Однако, когда разошлись члены Верховного совета Вооруженных сил, я начал обдумывать еще одно загадочное высказывание президента: «Военные должны сосредоточить все усилия на выполнении своей собственной задачи, — сказал он. — Они не должны вмешиваться в политику. Переговоры о разъединении являются делом политиков. Будет соглашение достигнуто или нет, вас это не касается. Вы должны заниматься своим делом». Если расшифровать слова президента (что мы все научились делать), они были ответом на некий слух, сплетню или донесение о ком-то из участников заседания. Но кого именно или какую группу лиц он подозревал во вмешательстве в политику, чей вызов он принял так серьезно?
* * *
Соглашение о разъединении войск между Египтом и Израилем, «дело политиков», наконец, было подписано 18 января 1974 года. Израиль отвел свои войска на 30 км к востоку от канала; количество и расположение египетских войск на Синае было ограничено; между войсками двух стран была образована буферная зона под контролем Чрезвычайных сил ООН — все это вошло в официальные документы. В них не вошли сцены приветствия египетских войск, вновь вошедших в зону, более трех месяцев оккупированную Израилем на западном берегу.
Израильтяне разграбили все, что можно было увезти с собой, разрушили все, что увезти было нельзя. Они демонтировали нефтеперегонный завод и завод удобрений в Суэце и вывезли их в Израиль. Они демонтировали мостовые краны и оборудование порта в Адабии. Они разобрали все водопроводы и нефтепроводы. Они вывезли даже овец и коров гражданского населения и разграбили его дома. Некоторое слишком тяжелое оборудование в гавани и других местах было взорвано. И они заблокировали канал с пресной водой, который снабжал Суэц, на протяжении 8 км. Должно быть, бульдозеры противника трудились неделями, перемещая тысячи тонн земли и песка для засыпки канала. Донесения о разрушениях поступили ко мне через несколько дней. Все это противоречило международному праву.
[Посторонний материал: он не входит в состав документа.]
Lemma linear_combination_loop polys coeffs result x :
  Forall (fun p => (length (UniPoly.coeffs p) <= length result)%nat) polys ->
  length coeffs = length polys ->
  let out := foldl (fun result '(poly, coeff) => add_scaled result (UniPoly.coeffs poly) coeff)
               result (zip polys coeffs) in
  length out = length result /\
  peval out x = peval result x + combine (map (fun p => peval (UniPoly.coeffs p) x) polys) coeffs.
Proof.
  revert coeffs result; induction polys as [|p polys IH]; intros [|c coeffs] result Hl Hlen;
    try discriminate Hlen.
  - cbn. split; [done|]. unfold combine. change (fsum (zip_with fmul [] [])) with (0 : E). ring.
  - apply Forall_cons_iff in Hl as [Hp Hl]. cbn [zip zip_with foldl map].
    destruct (IH coeffs (add_scaled result (UniPoly.coeffs p) c)) as [Hl' Hv'].
    { eapply Forall_impl; [|exact Hl]. intros q Hq. by rewrite add_scaled_length. }
    { by injection Hlen. }
    split; [by rewrite Hl', add_scaled_length|]. rewrite Hv', add_scaled_value by done.
    unfold combine. cbn [zip_with]. rewrite fsum_cons. ring.
Qed.

Lemma max_len_bound {A} (f : A -> nat) l :
  Forall (fun a => (f a <= foldr Nat.max 0 (map f l))%nat) l.
Proof.
  induction l as [|a l IH]; [done|]. cbn [map foldr]. constructor; [lia|].
  eapply Forall_impl; [|exact IH]. cbn beta. intros; lia.
Qed.

Lemma linear_combination_spec polys coeffs :
  length coeffs = length polys ->
  (forall x, UniPoly.evaluate (linear_combination polys coeffs) x
             = combine (map (fun p => UniPoly.evaluate p x) polys) coeffs) /\
  length (UniPoly.coeffs (linear_combination polys coeffs))
    = foldr Nat.max 0%nat (map (fun p => length (UniPoly.coeffs p)) polys).
Proof.
  intros Hlen. unfold linear_combination.
  set (m := foldr Nat.max 0%nat _).
  assert (Hb : Forall (fun p => (length (UniPoly.coeffs p) <= length (replicate m (fzero : E)))%nat) polys).
  { rewrite length_replicate. apply (max_len_bound (fun p => length (UniPoly.coeffs p))). }
  split.
  - intros x. destruct (linear_combination_loop polys coeffs _ x Hb Hlen) as [_ Hv].
    rewrite evaluate_peval. cbn [UniPoly.from_coeffs UniPoly.coeffs]. rewrite Hv.
    assert (Hz : forall n, peval (replicate n 0) x = 0).
    { induction n as [|n IH]; [done|]. cbn [replicate peval]. rewrite IH. ring. }
    rewrite Hz. transitivity (combine (map (fun p => peval (UniPoly.coeffs p) x) polys) coeffs);
      [ring|]. f_equal. apply map_ext. intros p. by rewrite evaluate_peval.
  - destruct (linear_combination_loop polys coeffs _ 0 Hb Hlen) as [Hl _].
    cbn [UniPoly.from_coeffs UniPoly.coeffs]. by rewrite Hl, length_replicate.
Qed.

Lemma mul_pow_2_S x k : (0 <= k)%Z -> mul_pow_2 x (k + 1) = mul_pow_2 x k + mul_pow_2 x k.
Proof. intros Hk. unfold mul_pow_2. by rewrite range_S, foldl_app by done. Qed.

Lemma max_of_ge l x : x ∈ l -> (x <= max_of l)%Z.
Proof.
  induction l as [|y l IH]; [by intros ?%elem_of_nil|]. cbn [max_of foldr].
  intros [->|Hx]%elem_of_cons; [lia|]. apply IH in Hx. unfold max_of in Hx. lia.
Qed.

Lemma max_of_nonneg l : (0 <= max_of l)%Z.
Proof. induction l as [|y l IH]; cbn [max_of foldr]; [lia|]. unfold max_of in IH. lia. Qed.

(** ** Sums of padded instances *)

Lemma wsum_zero ws prefix : wsum ws (fun _ => 0 : E) prefix = 0.
Proof.
  revert prefix; induction ws as [|[a b] ws IH]; intros prefix; cbn [wsum]; [done|].
  rewrite !IH. ring.
Qed.

Lemma wsum_linear ws f g c prefix :
  wsum ws (fun rs => f rs * c + g rs) prefix = wsum ws f prefix * c + wsum ws g prefix.
Proof.
  revert prefix; induction ws as [|[a b] ws IH]; intros prefix; cbn [wsum]; [done|].
  rewrite !IH. ring.
Qed.

Lemma wsum_ext ws f g prefix :
  (forall rs, length rs = (length prefix + length ws)%nat -> f rs = g rs) ->
  wsum ws f prefix = wsum ws g prefix.
Proof.
  revert prefix; induction ws as [|[a b] ws IH]; intros prefix Hfg; cbn [wsum].
  - apply Hfg. cbn. lia.
  - rewrite !IH; [done|..]; intros rs Hrs; apply Hfg; rewrite Hrs, length_app; cbn; lia.
Qed.

(** Rounds after the offset sum the instance itself. *)
Lemma wsum_active off f m prefix :
  (off <= length prefix)%nat ->
  wsum (plain_weights m) (fun rs => f (drop off rs)) prefix
  = wsum (plain_weights m) f (drop off prefix).
Proof.
  revert prefix; induction m as [|m IH]; intros prefix Hl; [done|].
  cbn [plain_weights replicate wsum]. fold (plain_weights m).
  rewrite !IH by (rewrite length_app; lia). by rewrite !drop_app_le.
Qed.

(** Rounds before it double the sum. *)
Lemma wsum_padded k f n prefix :
  wsum (plain_weights (k + n)) (fun rs => f (drop (length prefix + k) rs)) prefix
  = mul_pow_2 (wsum (plain_weights n) f []) (Z.of_nat k).
Proof.
  revert prefix; induction k as [|k IH]; intros prefix.
  - cbn [Nat.add]. rewrite Nat.add_0_r, wsum_active, drop_all by lia. done.
  - cbn [Nat.add plain_weights replicate wsum]. fold (plain_weights (k + n)).
    rewrite Nat2Z.inj_succ. unfold Z.succ. rewrite mul_pow_2_S by lia.
    assert (Hx : forall x, wsum (plain_weights (k + n))
               (fun rs => f (drop (length prefix + S k) rs)) (prefix ++ [x])
               = mul_pow_2 (wsum (plain_weights n) f []) (Z.of_nat k)).
    { intros x. rewrite <-(IH (prefix ++ [x])). apply wsum_ext. intros rs _. do 2 f_equal.
      rewrite length_app. cbn [length]. lia. }
    rewrite !Hx. ring.
Qed.
End algebra.

(** * Offsets and output claims *)

Section outputs.
Context {E V : Type} `{FieldLaws E, SumcheckInstanceVerifier E V}.
Add Ring Ering2 : (field_ring (E := E)).

(** The challenges of the rounds in which an instance is active. *)
Definition active_part (max_rounds n : Z) (rs : list E) : list E :=
  drop (Z.to_nat (max_rounds - n)) rs.

Lemma front_offset_Ok max_rounds n off :
  front_offset max_rounds n = Ok off -> off = (max_rounds - n)%Z /\ (0 <= off)%Z.
Proof.
  unfold front_offset, checked_sub, usize, checked_u. destruct (_ && _)%bool eqn:E0; [|done].
  intros [= <-]. bool_prop. lia.
Qed.

Lemma active_slice (rs : list E) max_rounds n :
  len rs = max_rounds -> (0 <= n <= max_rounds)%Z ->
  slice rs (max_rounds - n) (max_rounds - n + n) = Some (active_part max_rounds n rs).
Proof.
  intros Hl Hn. unfold slice. case_Z. f_equal. unfold active_part.
  apply take_ge. rewrite length_drop. unfold len in Hl. lia.
Qed.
Я не мог понять, чего этим хотело добиться правительство Израиля, ибо масштаб грабежей и разрушений был слишком велик, и велись они слишком систематично, чтобы не быть целенаправленной программой. Может быть, они думали напугать нас тактикой выжженной земли? Хотели нам напомнить разрушение монголами Багдада и заставить нас бояться израильтян, как людей, способных на такое же варварство? Или же им доставляло извращенное удовольствие жить в атмосфере ненависти? Но все это мои личные мысли, которые не относятся к делу. Через три недели после загадочных высказываний Садата на заседании Верховного совета Вооруженных сил я был уволен.